On 10/02/2011 14:40, Chad Nelson wrote:
> On Thu, 10 Feb 2011 14:22:56 +0100
> Mathias Gaunard<mathias.gaunard_at_[hidden]> wrote:
>> On 09/02/2011 15:50, Chad Nelson wrote:
>>> This version is substantially better than the original. The design
>>> has been somewhat simplified, removing extraneous features like
>>> null-string emulation. Each of the classes now contain as many of
>>> the std::string functions as I could efficiently add (essentially
>>> all of them in utf32_t), including I/O stream functions
>> Bad design, IMHO.
> Not very constructive. *Why* do you think it's a bad design?

It's generally agreed on that std::string is a bad design.
See GotW #84 for example. That must be a good ten years old...

>>> and also features code-point iterators.
>> That code point iterator uses pointers and indexes instead of
>> iterators, which means it cannot work as an arbitrary iterator adaptor
>> even though it could with virtually no change, especially since it
>> only requires a forward iterator.
> Sorry, I don't understand the reasoning behind that assertion. Please
> enlighten me.

There is no need for any reasoning: look at the code of your code point
iterator. It uses a pointer and indexes, and is therefore not a generic
iterator adaptor.
Iterating through code points is fully generic and should work for any
forward iterator or bidirectional iterator, not just a pointer.

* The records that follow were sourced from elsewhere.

(* ===== verification/ChainState.v ===== *)
(** * The state of the chain and its blocks

    - [Block], [MakeBlock], [MaxDataBytes] of src/types/block.go;
    - the parameters of src/types/params.go and the results of
      src/types/results.go;
    - [State], [MakeBlock] of it and [MakeGenesisState] of src/state/state.go,
      with [GenesisDoc] of src/types/genesis.go;
    - [validateBlock] of src/state/validation.go;
    - [validateValidatorUpdates] and [updateState] of src/state/execution.go.

    Hashes and totals kept in blocks, commits and sets are left out, except
    where another file models them.  The curve arithmetic of the VRF is a
    parameter. *)

From Stdlib Require Import ZArith Lia Ascii String.
From stdpp Require Import prelude list strings.
From S2P Require Import Prelude SafeMath Crypto Validator ValidatorSet Proto Block VoterSet Election Merkle PartSet.
From S2P Require Import Header BlockTime Light BlockProto Evidence.

Local Open Scope Z_scope.
Local Open Scope go_scope.

(** ** The verifiable random function *)

(** [vrf_ed25519] of r2ishiguro/vrf: the check of a proof, which may fail, the
    check of its form, and its hash. *)
Class VrfLib := {
  ECVRF_verify : bytes -> bytes -> bytes -> option bool;
  ECVRF_decode_proof : bytes -> bool;
  ECVRF_proof2hash : bytes -> bytes
}.

(** [vrf.ProofToHash]. *)
Definition ProofToHash `{VrfLib} (proof : bytes) : option bytes :=
  if ECVRF_decode_proof proof then Some (ECVRF_proof2hash proof) else None.

(** [PubKey.VRFVerify] by the kind of the key. *)
Fixpoint VRFVerify `{VrfLib} (pubKey : PubKey) (proof message : bytes) : option bytes :=
  match pubKey with
  | PubKeyEd25519 k =>
      match ECVRF_verify k proof message with Some true => ProofToHash proof | _ => None end
  | PubKeyComposite _ VrfKey => VRFVerify VrfKey proof message
  | _ => None
  end.

(** [PubKey.Type]. *)
Fixpoint PubKey_Type (pubKey : PubKey) : string :=
  match pubKey with
  | PubKeyEd25519 _ => "ed25519"
  | PubKeySecp256k1 _ => "secp256k1"
  | PubKeySr25519 _ => "sr25519"
  | PubKeyBls _ => "bls12-381"
  | PubKeyComposite SignKey VrfKey =>
      ("composite(" ++ PubKey_Type SignKey ++ "," ++ PubKey_Type VrfKey ++ ")")%string
  end.

(** ** Parameters *)

Record ConsensusParams := mkConsensusParams {
  cp_MaxBytes : Z; cp_MaxGas : Z; cp_TimeIotaMs : Z;
  cp_MaxAgeNumBlocks : Z; cp_MaxAgeDuration : Z; cp_EvidenceMaxBytes : Z;
  cp_PubKeyTypes : list string; cp_AppVersion : Z
}.

(** [abci.ConsensusParams]: each part may be nil. *)
Record ParamUpdates := mkParamUpdates {
  pu_Block : option (Z * Z); pu_Evidence : option (Z * Z * Z); pu_Validator : option (list string); pu_Version : option Z
}.

Definition MaxBlockSizeBytes : Z := 104857600.

(** The keys of [ABCIPubKeyTypesToNames]. *)
Definition ABCIPubKeyTypes : list string :=
  ["composite(bls12-381,ed25519)"; "ed25519"; "secp256k1"; "bls12-381"]%string.

Inductive params_error :=
| ErrMaxBytesSmall | ErrMaxBytesBig | ErrMaxGas | ErrTimeIota | ErrMaxAgeNumBlocks | ErrMaxAgeDuration | ErrEvidenceMaxBytes
| ErrEvidenceNegative | ErrNoPubKeyTypes | ErrUnknownPubKeyType.

Definition IsValidPubkeyType (params : list string) (pubkeyType : string) : bool :=
  existsb (String.eqb pubkeyType) params.

Definition ValidateConsensusParams (params : ConsensusParams) : outcome params_error unit :=
  if cp_MaxBytes params <=? 0 then Err ErrMaxBytesSmall
  else if MaxBlockSizeBytes <? cp_MaxBytes params then Err ErrMaxBytesBig
  else if cp_MaxGas params <? -1 then Err ErrMaxGas
  else if cp_TimeIotaMs params <=? 0 then Err ErrTimeIota
  else if cp_MaxAgeNumBlocks params <=? 0 then Err ErrMaxAgeNumBlocks
  else if cp_MaxAgeDuration params <=? 0 then Err ErrMaxAgeDuration
  else if cp_MaxBytes params <? cp_EvidenceMaxBytes params then Err ErrEvidenceMaxBytes
  else if cp_EvidenceMaxBytes params <? 0 then Err ErrEvidenceNegative
  else if bool_decide (cp_PubKeyTypes params = []) then Err ErrNoPubKeyTypes
  else if forallb (IsValidPubkeyType ABCIPubKeyTypes) (cp_PubKeyTypes params) then Ok tt else Err ErrUnknownPubKeyType.

Definition UpdateConsensusParams (params : ConsensusParams) (params2 : option ParamUpdates) : ConsensusParams :=
  match params2 with
  | None => params
  | Some u =>
      let '(maxBytes, maxGas) := default (cp_MaxBytes params, cp_MaxGas params) (pu_Block u) in
      let '(blocks, duration, evBytes) :=
        default (cp_MaxAgeNumBlocks params, cp_MaxAgeDuration params, cp_EvidenceMaxBytes params) (pu_Evidence u) in
      mkConsensusParams maxBytes maxGas (cp_TimeIotaMs params) blocks duration evBytes
        (default (cp_PubKeyTypes params) (pu_Validator u)) (default (cp_AppVersion params) (pu_Version u))
  end.

(** ** Results *)

Record ResponseDeliverTx := mkDeliverTx {
  dt_Code : Z; dt_Data : bytes; dt_Log : bytes; dt_Info : bytes; dt_GasWanted : Z; dt_GasUsed : Z; dt_Codespace : bytes
}.

Definition deterministicResponseDeliverTx (response : ResponseDeliverTx) : ResponseDeliverTx :=
  mkDeliverTx (dt_Code response) (dt_Data response) [] [] (dt_GasWanted response) (dt_GasUsed response) [].

(** The events, which are never part of a result that is hashed, are left out. *)
Definition ResponseDeliverTx_Marshal (m : ResponseDeliverTx) : bytes :=
  field_varint 0x8 (dt_Code m) ++ field_bytes 0x12 (dt_Data m) ++ field_bytes 0x1a (dt_Log m) ++ field_bytes 0x22 (dt_Info m) ++
  field_varint 0x28 (dt_GasWanted m) ++ field_varint 0x30 (dt_GasUsed m) ++ field_bytes 0x42 (dt_Codespace m).

Definition ABCIResponsesResultsHash `{CryptoLib} (deliverTxs : list ResponseDeliverTx) : bytes :=
  HashFromByteSlices ((fun r => ResponseDeliverTx_Marshal (deterministicResponseDeliverTx r)) <$> deliverTxs).

(** ** Blocks *)

Record Block := mkBlock {
  b_Header : Header; b_Txs : list bytes; b_Evidence : list Evidence; b_LastCommit : option Commit
}.

Definition with_header (b : Block) (h : Header) : Block := mkBlock h (b_Txs b) (b_Evidence b) (b_LastCommit b).

Definition with_hashes (h : Header) (lastCommit data evidence : option bytes) : Header :=
  mkHeader (h_Version h) (h_ChainID h) (h_Height h) (h_Time h) (h_LastBlockID h) lastCommit data (h_VotersHash h)
    (h_ValidatorsHash h) (h_NextValidatorsHash h) (h_ConsensusHash h) (h_AppHash h) (h_LastResultsHash h) evidence
    (h_ProposerAddress h) (h_Round h) (h_Proof h).

Definition empty_header (version : Consensus_Version) (height : Z) : Header :=
  mkHeader version [] height 0 zero_BlockID None None [] [] [] [] [] [] None [] 0 [].

Inductive block_error :=
| ErrBlockHeader (e : header_error) | ErrNilLastCommit | ErrBlockCommit (e : basic_error) | ErrLastCommitHash | ErrDataHash
| ErrBlockEvidence (e : evidence_error) | ErrEvidenceHash
| ErrBlockVersion | ErrBlockChainID | ErrBlockHeight | ErrBlockLastID | ErrBlockAppHash | ErrConsensusHash | ErrLastResultsHash
| ErrBlockVotersHash | ErrBlockValidatorsHash | ErrNextValidatorsHash | ErrInitialCommit | ErrLastCommit (e : verify_error)
| ErrProposerSize | ErrProposerUnknown | ErrBlockTime | ErrEvidenceOverflow | ErrWrongProposer | ErrInvalidRound | ErrInvalidProof.

Section blocks.
  Context {crypto : CryptoLib} {codec : TimeCodec} {wrappers : WrapperLib}.

(** Hashes that are set are kept. *)
Definition fillHeader {E} (b : Block) : outcome E Block :=
  let h := b_Header b in
  lastCommitHash ← match h_LastCommitHash h with Some x => Ok (Some x) | None => Commit_Hash (b_LastCommit b) end;
  let dataHash := match h_DataHash h with Some x => Some x | None => Some (Txs_Hash (b_Txs b)) end in
  evidenceHash ← match h_EvidenceHash h with
                 | Some x => Ok (Some x)
                 | None => x ← EvidenceList_Hash (b_Evidence b); Ok (Some x)
                 end;
  Ok (with_header b (with_hashes h lastCommitHash dataHash evidenceHash)).

Definition MakeBlock {E} (height : Z) (txs : list bytes) (lastCommit : option Commit) (evidence : list Evidence)
    (version : Consensus_Version) : outcome E Block :=
  fillHeader (mkBlock (empty_header version height) txs evidence lastCommit).

Fixpoint evidence_valid (evs : list Evidence) : outcome block_error unit :=
  match evs with
  | [] => Ok tt
  | ev :: evs => _ ← lift_err ErrBlockEvidence (Evidence_ValidateBasic ev); evidence_valid evs
  end.

Definition Block_ValidateBasic (b : Block) : outcome block_error unit :=
  let h := b_Header b in
  _ ← lift_err ErrBlockHeader (Header_ValidateBasic h);
  match b_LastCommit b with
  | None => Err ErrNilLastCommit
  | Some commit =>
      _ ← lift_err ErrBlockCommit (Commit_ValidateBasic commit);
      commitHash ← Commit_Hash (Some commit);
      if negb (bytes_eqb (hash_bytes (h_LastCommitHash h)) (hash_bytes commitHash)) then Err ErrLastCommitHash
      else if negb (bytes_eqb (hash_bytes (h_DataHash h)) (Txs_Hash (b_Txs b))) then Err ErrDataHash
      else
        _ ← evidence_valid (b_Evidence b);
        evidenceHash ← EvidenceList_Hash (b_Evidence b);
        if negb (bytes_eqb (hash_bytes (h_EvidenceHash h)) evidenceHash) then Err ErrEvidenceHash else Ok tt
  end.

(** Nil without a last commit; otherwise the header is filled first. *)
Definition Block_Hash {E} (b : Block) : outcome E bytes :=
  match b_LastCommit b with
  | None => Ok []
  | Some _ => b ← fillHeader b; Ok (Header_Hash (b_Header b))
  end.

Definition Data_Marshal (txs : list bytes) : bytes := field_rep 0xa txs.

(** [ComputeProtoSizeForTxs]: the generated [Size] is the length of the
    encoding. *)
Definition ComputeProtoSizeForTxs (txs : list bytes) : Z := lenZ (Data_Marshal txs).

Definition Block_Marshal (b : Block) : option bytes :=
  header ← Header_Marshal (b_Header b);
  evidence ← EvidenceList_Marshal (b_Evidence b);
  commit ← opt_mapM Commit_Marshal (b_LastCommit b);
  Some (field_msg 0xa header ++ field_msg 0x12 (Data_Marshal (b_Txs b)) ++ field_msg 0x1a evidence ++ field_opt 0x22 commit).

Definition MakePartSet {E} (b : Block) (partSize : Z) : outcome E PartSet :=
  bz ← or_panic (Block_Marshal b); NewPartSetFromData bz partSize.

Definition MaxHeaderBytes : Z := 626 + (2 + 32 + 1) + (2 + 5) + (2 + Z.of_nat ProofSize + 1).
Definition MaxOverheadForBlock : Z := 11.

Definition MaxVoteBytes {E} (signSize : Z) : outcome E Z :=
  let size := (1 + 1) + (1 + 9) + (1 + 5) + (1 + 76 + 1) + (1 + 17 + 1) + (1 + 20 + 1) + (1 + 5) in
  if signSize =? 0 then Ok size
  else if (signSize =? Z.of_nat ed25519_SignatureSize) || (signSize =? Z.of_nat bls_SignatureSize)
  then Ok (size + (1 + signSize + 1))
  else Panic.

Definition MaxEvidenceBytes {E} (ev : Evidence) : outcome E Z :=
  match ev with
  | DuplicateVote dve =>
      a ← MaxVoteBytes (Z.of_nat (olen (v_Signature (dve_VoteA dve))));
      b ← MaxVoteBytes (Z.of_nat (olen (v_Signature (dve_VoteB dve))));
      Ok ((1 + a + 2) + (1 + b + 2) + (1 + 9) + (1 + 9) + (1 + 17 + 1))
  | LightClientAttack _ => Ok 0
  end.

Fixpoint sum_evidence_bytes {E} (evidences : list Evidence) (evidenceBytes : Z) : outcome E Z :=
  match evidences with
  | [] => Ok evidenceBytes
  | ev :: rest => n ← MaxEvidenceBytes ev; sum_evidence_bytes rest (evidenceBytes +i64 n)
  end.

(** A nil commit has no signatures to measure: following the pointer panics. *)
Definition MaxDataBytes {E} (maxBytes : Z) (commit : option Commit) (evidences : list Evidence) : outcome E Z :=
  evidenceBytes ← sum_evidence_bytes evidences 0;
  commit ← deref commit;
  commitBytes ← Commit_MaxCommitBytes commit;
  let maxDataBytes := (((maxBytes -i64 MaxOverheadForBlock) -i64 MaxHeaderBytes) -i64 commitBytes) -i64 evidenceBytes in
  if maxDataBytes <? 0 then Panic else Ok maxDataBytes.

Definition MaxDataBytesNoEvidence {E} (maxBytes : Z) (valsCount : nat) : outcome E Z :=
  commitBytes ← MaxCommitBytes (replicate valsCount (Z.of_nat MaxSignatureSize)) 0;
  let maxDataBytes := ((maxBytes -i64 MaxOverheadForBlock) -i64 MaxHeaderBytes) -i64 commitBytes in
  if maxDataBytes <? 0 then Panic else Ok maxDataBytes.

End blocks.

(** ** The state *)

(** The version of the software, which nothing depends on, is left out of
    [Version]. *)
Record ChainState := mkChainState {
  st_Version : Consensus_Version;
  st_ChainID : bytes;
  st_InitialHeight : Z;
  st_VoterParams : VoterParams;
  st_LastBlockHeight : Z;
  st_LastBlockID : BlockID;
  st_LastBlockTime : Time;
  st_LastProofHash : bytes;
  st_NextValidators : ValidatorSet;
  st_Validators : ValidatorSet;
  st_Voters : VoterSet;
  st_LastVoters : VoterSet;
  st_LastHeightValidatorsChanged : Z;
  st_ConsensusParams : ConsensusParams;
  st_LastHeightConsensusParamsChanged : Z;
  st_LastResultsHash : bytes;
  st_AppHash : bytes
}.

Definition with_AppHash (s : ChainState) (appHash : bytes) : ChainState :=
  mkChainState (st_Version s) (st_ChainID s) (st_InitialHeight s) (st_VoterParams s) (st_LastBlockHeight s) (st_LastBlockID s)
    (st_LastBlockTime s) (st_LastProofHash s) (st_NextValidators s) (st_Validators s) (st_Voters s) (st_LastVoters s)
    (st_LastHeightValidatorsChanged s) (st_ConsensusParams s) (st_LastHeightConsensusParamsChanged s) (st_LastResultsHash s) appHash.

Section chain.
  Context {crypto : CryptoLib} {codec : TimeCodec} {wrappers : WrapperLib} {vrf : VrfLib}.

Definition MakeHashMessage (state : ChainState) (round : Z) : bytes :=
  MakeRoundHash (st_LastProofHash state) (st_LastBlockHeight state) round.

Making your iterator random access when it obviously isn't is also a
terrible idea. The special case thing has nothing to do there either, it
should be a different iterator.
I'm not a fan of returning a reference in operator* as well.

I also don't understand what mIndex and mEndIndex are for (nor why you
compute the size in code points of the string before constructing
iterators), since you seem to check data is valid beforehand.
And if data is invalid, you have lots of potential for unsafety in your
iterators anyway (in _value for example).